(* ===== verification/Ids.v ===== *)
(** * Identifiers

    [ids.go], [optional.go], [obligations.go], [ticketkeys.go],
    [escalation_hold.go] and [RecordIdentity] of [src/internal/tasks/wire]:
    repository, queue and ticket ids, obligation ids, and the small
    predicates on tickets that two readers share. *)

From S2P Require Import Prelude Utf8 GoStd Codes Value Primitives.
Local Open Scope Z_scope.
Local Open Scope go_scope.

(** ** Repository, queue and ticket ids *)

Record QueueID := { QueueID_Raw : string; QueueID_Authority : string; QueueID_Queue : string }.

Record TicketID := {
  TicketID_Raw : string;
  TicketID_Authority : string;
  TicketID_Queue : string;
  TicketID_Local : string
}.

Definition zeroQueueID : QueueID := {| QueueID_Raw := ε; QueueID_Authority := ε; QueueID_Queue := ε |}.

Definition zeroTicketID : TicketID :=
  {| TicketID_Raw := ε; TicketID_Authority := ε; TicketID_Queue := ε; TicketID_Local := ε |}.

(** [t.QueueID()] *)
Definition TicketID_QueueID (t : TicketID) : string :=
  "queue:" +:+ TicketID_Authority t +:+ ":" +:+ TicketID_Queue t.

Definition checkIDLength (where_ s : string) : option Error :=
  if MaxIdentifierBytes <? slen s then
    Some (Errorf CodeLimitExceeded where_ "ID longer than %d bytes" [AInt MaxIdentifierBytes])
  else if str_exists (λ c, 0x80 <=? code c) s then
    Some (Errorf CodeMalformed where_ "ID must be ASCII" [])
  else None.

Definition ParseRepoID (where_ s : string) : res string :=
  try checkIDLength where_ s;
  match strip_prefix "repo:" s with
  | None => Err (Errorf CodeMalformed where_ "repository ID must be repo:<authority>" [])
  | Some tok => let* _ := ParseToken where_ tok MaxIdentifierBytes in Ok tok
  end.

Definition ParseQueueID (where_ s : string) : res QueueID :=
  try checkIDLength where_ s;
  match strings.Split s ":" with
  | [kind; authority; queue] =>
      if negb (kind =s "queue") then
        Err (Errorf CodeMalformed where_ "queue ID must be queue:<authority>:<queue>" [])
      else
        let* _ := ParseToken where_ authority MaxIdentifierBytes in
        let* _ := ParseToken where_ queue MaxIdentifierBytes in
        Ok {| QueueID_Raw := s; QueueID_Authority := authority; QueueID_Queue := queue |}
  | _ => Err (Errorf CodeMalformed where_ "queue ID must be queue:<authority>:<queue>" [])
  end.

Definition ParseTicketID (where_ s : string) : res TicketID :=
  try checkIDLength where_ s;
  match strings.Split s ":" with
  | [kind; authority; queue; local] =>
      if negb (kind =s "ticket") then
        Err (Errorf CodeMalformed where_ "ticket ID must be ticket:<authority>:<queue>:<local>" [])
      else
        let* _ := ParseToken where_ authority MaxIdentifierBytes in
        let* _ := ParseToken where_ queue MaxIdentifierBytes in
        let* _ := ParseToken where_ local MaxLocalTokenBytes in
        Ok {| TicketID_Raw := s; TicketID_Authority := authority; TicketID_Queue := queue;
              TicketID_Local := local |}
  | _ => Err (Errorf CodeMalformed where_ "ticket ID must be ticket:<authority>:<queue>:<local>" [])
  end.

Definition RecordIdentity (kind digest : string) : string := kind +:+ ":sha256:" +:+ digest.

(** ** Optional keys *)

Definition Has (v : Value) (key : string) : bool :=
  match v with VObject o => bool_decide (is_Some (Get o key)) | _ => false end.

Definition OptionalKeys (v : Value) (required optional : list string) : list string :=
  required ++ filter (λ key, Has v key = true) optional.

(** ** Obligation ids *)

Definition ObligationsMaxEntries : Z := 256.
Definition ObligationsMaxEvents : Z := 1024.
Definition ObligationsMaxPrefixBytes : Z := 16.
Definition ObligationsMaxIDDigits : Z := 6.
Definition ObligationsMaxAliasBytes : Z := 128.

Definition alnum (c : ascii) : bool := between "A" "Z" c || between "a" "z" c || between "0" "9" c.

Definition ObligationAliasByte (c : ascii) : bool :=
  between "A" "Z" c || between "a" "z" c || between "0" "9" c ||
  (c =b ".") || (c =b "_") || (c =b ":") || (c =b "-").

Definition ParseObligationAlias (where_ s : string) : res string :=
  match s with
  | ε => Err (Errorf CodeMalformed where_ "obligation alias is %d bytes; the alias limit is 1..%d bytes"
           [AInt (slen s); AInt ObligationsMaxAliasBytes])
  | String first _ =>
      if ObligationsMaxAliasBytes <? slen s then
        Err (Errorf CodeMalformed where_ "obligation alias is %d bytes; the alias limit is 1..%d bytes"
          [AInt (slen s); AInt ObligationsMaxAliasBytes])
      else if negb (str_forall ObligationAliasByte s) then
        Err (Errorf CodeMalformed where_ "obligation alias must match [A-Za-z0-9][A-Za-z0-9._:-]*" [])
      else if negb (alnum first) || negb (alnum (default first (strings.last s))) then
        Err (Errorf CodeMalformed where_ "obligation alias must start and end with a letter or digit" [])
      else Ok s
  end.

Definition prefixBytes (s : string) : bool :=
  match s with
  | ε => true
  | String c s' => between "A" "Z" c && str_forall (λ c, between "A" "Z" c || between "0" "9" c) s'
  end.

Definition ParseObligationPrefix (where_ s : string) : res string :=
  if (s =s ε) || (ObligationsMaxPrefixBytes <? slen s) then
    Err (Errorf CodeMalformed where_ "obligation prefix must be 1..%d bytes" [AInt ObligationsMaxPrefixBytes])
  else if negb (prefixBytes s) then
    Err (Errorf CodeMalformed where_ "obligation prefix must match [A-Z][A-Z0-9]*" [])
  else Ok s.

(** The id is cut at its last dash, which must not be its first byte. *)
Definition ParseObligationID (where_ s : string) : res string :=
  match strings.CutLast s "-" with
  | Some ((String _ _) as prefix, n) =>
      let* _ := ParseObligationPrefix where_ prefix in
      if (n =s ε) || (ObligationsMaxIDDigits <? slen n) || first_is "0" n then
        Err (Errorf CodeMalformed where_ "obligation id number must be 1..%d digits without a leading zero"
          [AInt ObligationsMaxIDDigits])
      else if negb (str_forall strconv.isDigit n) then
        Err (Errorf CodeMalformed where_ "obligation id number must be decimal" [])
      else Ok prefix
  | _ => Err (Errorf CodeMalformed where_ "obligation id must be <prefix>-<number>" [])
  end.

(** ** Ticket records *)

Definition TicketRecordKeys : list string :=
  ["profile"; "ticketId"; "revision"; "acceptanceRevision"; "previousRecordSha256";
   "status"; "archivedFrom"; "title"; "body"; "kind"; "owner"; "milestone"; "priority";
   "order"; "labels"; "dependencies"; "acceptanceCriteria"; "requirementRefs"; "source";
   "effects"; "capabilities"; "requiredGates"; "holds"; "executionClass"; "approvals";
   "completion"; "dueDate"; "estimateMinutes"; "supersedes"; "supersededBy";
   "shadowOverlay"; "createdAt"; "updatedAt"; "updatedBy"].

Definition TicketRecordOptionalKeys : list string :=
  ["requiresPool"; "requiredRoles"; "escalations"; "operatorNote"; "externalReviews";
   "executionPrerequisites"; "attachedEvidence"; "knowHow"; "obligations"; "progress"].

Definition TicketEffectsKeys : list string :=
  ["coverage"; "touchPaths"; "resources"; "externalUnbounded"].

Definition TicketEffectsOptionalKeys : list string :=
  ["verdictPaths"].

Definition ProgressPhases : list string :=
  ["IN_PROGRESS"; "DELIVERED_ON_BRANCH"; "IN_REVIEW"; "IN_MERGE_QUEUE";
   "MERGED_AWAITING_CLOSEOUT"; "BLOCKED"; "CLEARED"].

Definition EscalationMaxCurrentOpen : Z := 16.
Definition AttachedEvidenceMaxEntries : Z := 32.
Definition AttachedEvidenceMaxDigests : Z := 16.
Definition AttachedEvidenceMaxReasonBytes : Z := 512.
Definition ProgressMaxEntries : Z := 64.
Definition ProgressMaxReasonBytes : Z := 512.
Definition KnowHowMaxEntries : Z := 32.
Definition KnowHowMaxTextBytes : Z := 1024.
Definition KnowHowMaxAnchors : Z := 4.
Definition KnowHowMaxRoutes : Z := 4.
Definition KnowHowMaxRouteBytes : Z := 64.
Definition KnowHowMaxReasonBytes : Z := 512.
Definition KnowHowMaxSymbolBytes : Z := 128.
Definition KnowHowMaxRepositoryBytes : Z := 64.

(** A PATH key covers a path: it is the path, or a directory key above it. *)
Definition PathKeyCovers (scope path : string) : bool :=
  if scope =s path then true
  else strings.HasSuffixByte scope "/" && strings.HasPrefix path scope.

(** The index of the first verdict path no touch path covers, or -1; [i] is
    the index of the head of [verdictPaths]. *)
Fixpoint UncoveredVerdictPath_loop (touchPaths : list string) (i : Z) (verdictPaths : list string) : Z :=
  match verdictPaths with
  | [] => -1
  | p :: ps =>
      if existsb (λ t, PathKeyCovers t p) touchPaths
      then UncoveredVerdictPath_loop touchPaths (i + 1) ps else i
  end.

Definition UncoveredVerdictPath (touchPaths verdictPaths : list string) : Z :=
  UncoveredVerdictPath_loop touchPaths 0 verdictPaths.

Definition ParseKnowHowSymbol (where_ s : string) : res string :=
  if (slen s =? 0) || (KnowHowMaxSymbolBytes <? slen s) then
    Err (Errorf CodeMalformed where_ "symbol must be 1..%d bytes" [AInt KnowHowMaxSymbolBytes])
  else if str_exists (λ c, (code c <=? code " ") || (code "~" <? code c) || (c =b "#")) s then
    Err (Errorf CodeMalformed where_ "symbol %q must be printable ASCII without space or '#'" [AStr s])
  else Ok s.

Definition KnowHowNotStale : string := "KNOWHOW_NOT_STALE".

Record KnowHowPin := { Pin_Path : string; Pin_Symbol : string; Pin_Pin : string }.

(** The loop over the anchors, the lengths being equal: [None] on a different
    anchor, and otherwise whether a pin changed. *)
Fixpoint pins_changed (prior next : list KnowHowPin) : option bool :=
  match prior, next with
  | a :: prior', b :: next' =>
      if negb (Pin_Path a =s Pin_Path b) || negb (Pin_Symbol a =s Pin_Symbol b) then None
      else changed ← pins_changed prior' next'; Some (negb (Pin_Pin a =s Pin_Pin b) || changed)
  | _, _ => Some false
  end.

Definition KnowHowReconfirmRefusal (prior next : list KnowHowPin) : string :=
  let same := "a reconfirm re-pins exactly the note's anchors" in
  if negb (length prior =? length next)%nat then same
  else match pins_changed prior next with
       | None => same
       | Some false => KnowHowNotStale +:+ ": no anchor's pin changed, so the note is not STALE at that commit"
       | Some true => ε
       end.

Definition KnowHowRepositoryDetail : string := "KNOWHOW_REPOSITORY".

Definition ParseKnowHowRepository (where_ s : string) : res string :=
  match ParseToken where_ s KnowHowMaxRepositoryBytes with
  | Ok _ => Ok s
  | _ => Err (Errorf CodeMalformed where_ "%s: repository alias must be a token of at most %d bytes"
           [AStr KnowHowRepositoryDetail; AInt KnowHowMaxRepositoryBytes])
  end.

(** One anchor path below [repository + "/"]. *)
Definition belowRepository (repository p : string) : bool :=
  negb ((slen p <=? slen repository + 1) || negb (strings.HasPrefix p (repository +:+ "/"))).

Definition KnowHowRepositoryRefusal (repository : string) (paths : list string) : string :=
  if forallb (belowRepository repository) paths then ε
  else KnowHowRepositoryDetail +:+ ": every anchor path of a repository note starts with the repository alias and '/'".

(** ** Escalation holds *)

Record EscalationHoldEntry := {
  RequestID : string;
  AcceptanceRevision : string;
  EscalationKind : string;
  EscalationState : string
}.

Definition escalationHoldKinds : list string := ["decision"; "scope"; "blocked"].

Definition holds_now (acceptanceRevision : string) (e : EscalationHoldEntry) : bool :=
  (EscalationState e =s "OPEN") && existsb (String.eqb (EscalationKind e)) escalationHoldKinds &&
  (AcceptanceRevision e =s acceptanceRevision).

(** The loop of [EscalationPending]: the ids collected so far are those seen. *)
Fixpoint pending_ids (acceptanceRevision : string) (ids : list string) (entries : list EscalationHoldEntry) :
    list string :=
  match entries with
  | [] => ids
  | e :: es =>
      if negb (holds_now acceptanceRevision e) || bool_decide (RequestID e ∈ ids)
      then pending_ids acceptanceRevision ids es
      else pending_ids acceptanceRevision (ids ++ [RequestID e]) es
  end.

(** The ids that hold the ticket, bounded, and how many there are. *)
Definition EscalationPending (acceptanceRevision : string) (entries : list EscalationHoldEntry) :
    list string * Z :=
  let ids := SortStrings (pending_ids acceptanceRevision [] entries) in
  let total := Z.of_nat (length ids) in
  if EscalationMaxCurrentOpen <? total
  then (take (Z.to_nat EscalationMaxCurrentOpen) ids, total) else (ids, total).

(** ** Content identities

    [identity.go], over the hash function [sha256] of [crypto/sha256], a
    parameter. *)

(** [hex.EncodeToString] *)
Fixpoint hexEncode (s : string) : string :=
  match s with
  | ε => ε
  | String c s' =>
      String (hexdigit (Z.shiftr (code c) 4)) (String (hexdigit (Z.land (code c) 0xF)) (hexEncode s'))
  end.

Definition NUL : ascii := "000".

Section identity.
Context (sha256 : string → string).

Definition Sum (raw : string) : string := hexEncode (sha256 raw).

Definition ContentID (kind profile canonicalBody : string) : string :=
  hexEncode (sha256 (kind +:+ str1 NUL +:+ profile +:+ str1 NUL +:+ canonicalBody)).
End identity.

BRIEF: Could you restate, word for word, the lines above from the one with "ε => Err (Errorf" to the one with "else if negb (str_forall ObligationAliasByte", both included?

TASK OUTPUT:
  | ε => Err (Errorf CodeMalformed where_ "obligation alias is %d bytes; the alias limit is 1..%d bytes"
           [AInt (slen s); AInt ObligationsMaxAliasBytes])
  | String first _ =>
      if ObligationsMaxAliasBytes <? slen s then
        Err (Errorf CodeMalformed where_ "obligation alias is %d bytes; the alias limit is 1..%d bytes"
          [AInt (slen s); AInt ObligationsMaxAliasBytes])
      else if negb (str_forall ObligationAliasByte s) then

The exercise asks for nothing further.